DATA »
::::::

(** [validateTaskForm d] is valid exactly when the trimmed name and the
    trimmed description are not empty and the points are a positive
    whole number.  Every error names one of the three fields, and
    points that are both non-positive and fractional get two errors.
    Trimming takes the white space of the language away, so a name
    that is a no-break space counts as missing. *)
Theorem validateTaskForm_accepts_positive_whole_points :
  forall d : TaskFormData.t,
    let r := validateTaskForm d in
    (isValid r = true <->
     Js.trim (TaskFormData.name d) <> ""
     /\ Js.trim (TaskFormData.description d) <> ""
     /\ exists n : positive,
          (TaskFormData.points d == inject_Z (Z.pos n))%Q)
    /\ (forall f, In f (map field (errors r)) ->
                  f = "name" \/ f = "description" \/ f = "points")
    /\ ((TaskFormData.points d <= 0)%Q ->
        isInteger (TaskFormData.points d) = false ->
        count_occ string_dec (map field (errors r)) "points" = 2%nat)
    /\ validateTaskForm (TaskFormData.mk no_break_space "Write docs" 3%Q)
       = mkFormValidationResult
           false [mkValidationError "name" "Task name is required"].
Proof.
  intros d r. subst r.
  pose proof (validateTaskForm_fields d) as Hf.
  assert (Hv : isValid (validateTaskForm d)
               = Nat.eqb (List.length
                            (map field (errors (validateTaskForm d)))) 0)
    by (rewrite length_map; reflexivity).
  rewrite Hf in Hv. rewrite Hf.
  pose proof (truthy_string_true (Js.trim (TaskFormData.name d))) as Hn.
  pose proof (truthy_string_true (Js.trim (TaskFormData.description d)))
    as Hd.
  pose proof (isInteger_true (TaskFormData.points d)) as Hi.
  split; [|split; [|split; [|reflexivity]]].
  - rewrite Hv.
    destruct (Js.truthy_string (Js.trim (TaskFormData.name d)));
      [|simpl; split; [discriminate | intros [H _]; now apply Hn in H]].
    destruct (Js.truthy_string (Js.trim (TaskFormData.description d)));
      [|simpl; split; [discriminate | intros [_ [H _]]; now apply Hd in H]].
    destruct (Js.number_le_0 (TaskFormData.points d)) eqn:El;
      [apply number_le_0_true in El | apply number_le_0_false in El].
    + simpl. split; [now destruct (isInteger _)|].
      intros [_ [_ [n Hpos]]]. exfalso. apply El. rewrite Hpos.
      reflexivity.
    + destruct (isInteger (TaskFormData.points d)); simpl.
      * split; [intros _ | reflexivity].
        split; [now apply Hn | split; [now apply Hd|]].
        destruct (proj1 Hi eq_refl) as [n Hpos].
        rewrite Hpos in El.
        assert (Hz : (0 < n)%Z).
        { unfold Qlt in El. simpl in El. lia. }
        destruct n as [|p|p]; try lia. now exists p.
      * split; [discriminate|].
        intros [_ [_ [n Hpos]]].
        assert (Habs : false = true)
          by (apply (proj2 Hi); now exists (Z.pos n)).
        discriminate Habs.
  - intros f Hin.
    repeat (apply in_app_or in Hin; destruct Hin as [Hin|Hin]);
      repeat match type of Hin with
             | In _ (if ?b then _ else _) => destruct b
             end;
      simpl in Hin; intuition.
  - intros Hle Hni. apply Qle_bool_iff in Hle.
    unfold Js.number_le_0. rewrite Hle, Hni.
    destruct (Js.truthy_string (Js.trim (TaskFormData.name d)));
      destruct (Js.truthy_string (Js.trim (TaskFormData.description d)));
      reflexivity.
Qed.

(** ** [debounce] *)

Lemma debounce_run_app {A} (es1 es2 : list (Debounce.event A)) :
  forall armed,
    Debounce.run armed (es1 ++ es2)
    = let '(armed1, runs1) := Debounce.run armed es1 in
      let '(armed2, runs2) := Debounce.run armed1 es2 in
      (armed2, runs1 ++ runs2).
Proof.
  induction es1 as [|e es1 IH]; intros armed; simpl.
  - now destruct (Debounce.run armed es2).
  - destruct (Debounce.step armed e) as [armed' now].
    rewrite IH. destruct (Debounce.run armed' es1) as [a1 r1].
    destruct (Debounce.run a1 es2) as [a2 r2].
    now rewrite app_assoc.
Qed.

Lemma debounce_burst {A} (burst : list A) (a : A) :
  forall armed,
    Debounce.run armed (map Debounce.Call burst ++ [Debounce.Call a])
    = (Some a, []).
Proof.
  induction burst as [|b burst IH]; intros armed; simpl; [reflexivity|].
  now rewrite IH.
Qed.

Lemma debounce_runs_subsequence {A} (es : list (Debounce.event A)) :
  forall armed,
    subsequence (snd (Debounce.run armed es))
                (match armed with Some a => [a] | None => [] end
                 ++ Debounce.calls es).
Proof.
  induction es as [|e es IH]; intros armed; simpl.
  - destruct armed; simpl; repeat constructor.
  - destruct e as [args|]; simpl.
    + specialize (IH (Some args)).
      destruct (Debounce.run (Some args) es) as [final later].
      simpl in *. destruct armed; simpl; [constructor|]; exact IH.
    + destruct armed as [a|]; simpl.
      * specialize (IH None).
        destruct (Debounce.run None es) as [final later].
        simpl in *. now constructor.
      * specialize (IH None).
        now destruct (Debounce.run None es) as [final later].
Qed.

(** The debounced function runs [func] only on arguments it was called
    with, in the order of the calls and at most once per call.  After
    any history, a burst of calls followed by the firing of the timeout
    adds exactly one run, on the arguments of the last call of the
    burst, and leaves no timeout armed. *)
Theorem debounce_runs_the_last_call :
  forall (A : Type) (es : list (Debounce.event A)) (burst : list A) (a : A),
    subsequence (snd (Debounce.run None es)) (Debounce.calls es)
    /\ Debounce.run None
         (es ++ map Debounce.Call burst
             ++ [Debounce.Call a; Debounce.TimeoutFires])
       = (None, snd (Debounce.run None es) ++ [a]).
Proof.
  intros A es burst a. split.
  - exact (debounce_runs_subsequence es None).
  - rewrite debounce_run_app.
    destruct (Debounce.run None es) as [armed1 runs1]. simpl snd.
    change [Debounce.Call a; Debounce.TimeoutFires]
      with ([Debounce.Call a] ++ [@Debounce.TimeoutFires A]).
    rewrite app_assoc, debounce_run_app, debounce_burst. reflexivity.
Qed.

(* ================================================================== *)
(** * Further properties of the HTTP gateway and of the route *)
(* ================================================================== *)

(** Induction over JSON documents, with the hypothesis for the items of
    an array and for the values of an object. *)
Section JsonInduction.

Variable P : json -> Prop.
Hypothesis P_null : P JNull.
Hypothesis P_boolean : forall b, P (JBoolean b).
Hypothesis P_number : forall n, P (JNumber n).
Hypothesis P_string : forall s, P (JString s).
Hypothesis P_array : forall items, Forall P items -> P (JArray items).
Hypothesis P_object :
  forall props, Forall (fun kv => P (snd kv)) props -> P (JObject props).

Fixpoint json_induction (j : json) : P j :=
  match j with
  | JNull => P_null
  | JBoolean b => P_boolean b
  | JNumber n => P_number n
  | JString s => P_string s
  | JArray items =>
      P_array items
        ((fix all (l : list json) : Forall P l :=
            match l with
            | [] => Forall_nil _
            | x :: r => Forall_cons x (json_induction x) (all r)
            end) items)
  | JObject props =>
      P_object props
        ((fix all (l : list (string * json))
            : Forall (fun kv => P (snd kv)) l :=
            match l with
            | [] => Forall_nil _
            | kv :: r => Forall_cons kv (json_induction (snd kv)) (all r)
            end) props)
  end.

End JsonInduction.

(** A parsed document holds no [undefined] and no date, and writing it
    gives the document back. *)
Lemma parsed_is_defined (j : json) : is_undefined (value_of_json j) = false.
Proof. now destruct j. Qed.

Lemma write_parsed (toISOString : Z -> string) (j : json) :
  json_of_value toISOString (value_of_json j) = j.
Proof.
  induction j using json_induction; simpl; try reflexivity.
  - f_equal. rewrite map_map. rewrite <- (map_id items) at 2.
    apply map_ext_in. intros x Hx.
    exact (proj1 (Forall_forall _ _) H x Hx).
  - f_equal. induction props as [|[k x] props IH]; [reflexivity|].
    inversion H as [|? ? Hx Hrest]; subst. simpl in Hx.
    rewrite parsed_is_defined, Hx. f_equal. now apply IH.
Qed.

::::::

TRY IT »
Wherever the word "TimeoutFires" appears in the data, return the whole line.

OUTPUT OF THE TASK »
             ++ [Debounce.Call a; Debounce.TimeoutFires])
    change [Debounce.Call a; Debounce.TimeoutFires]
      with ([Debounce.Call a] ++ [@Debounce.TimeoutFires A]).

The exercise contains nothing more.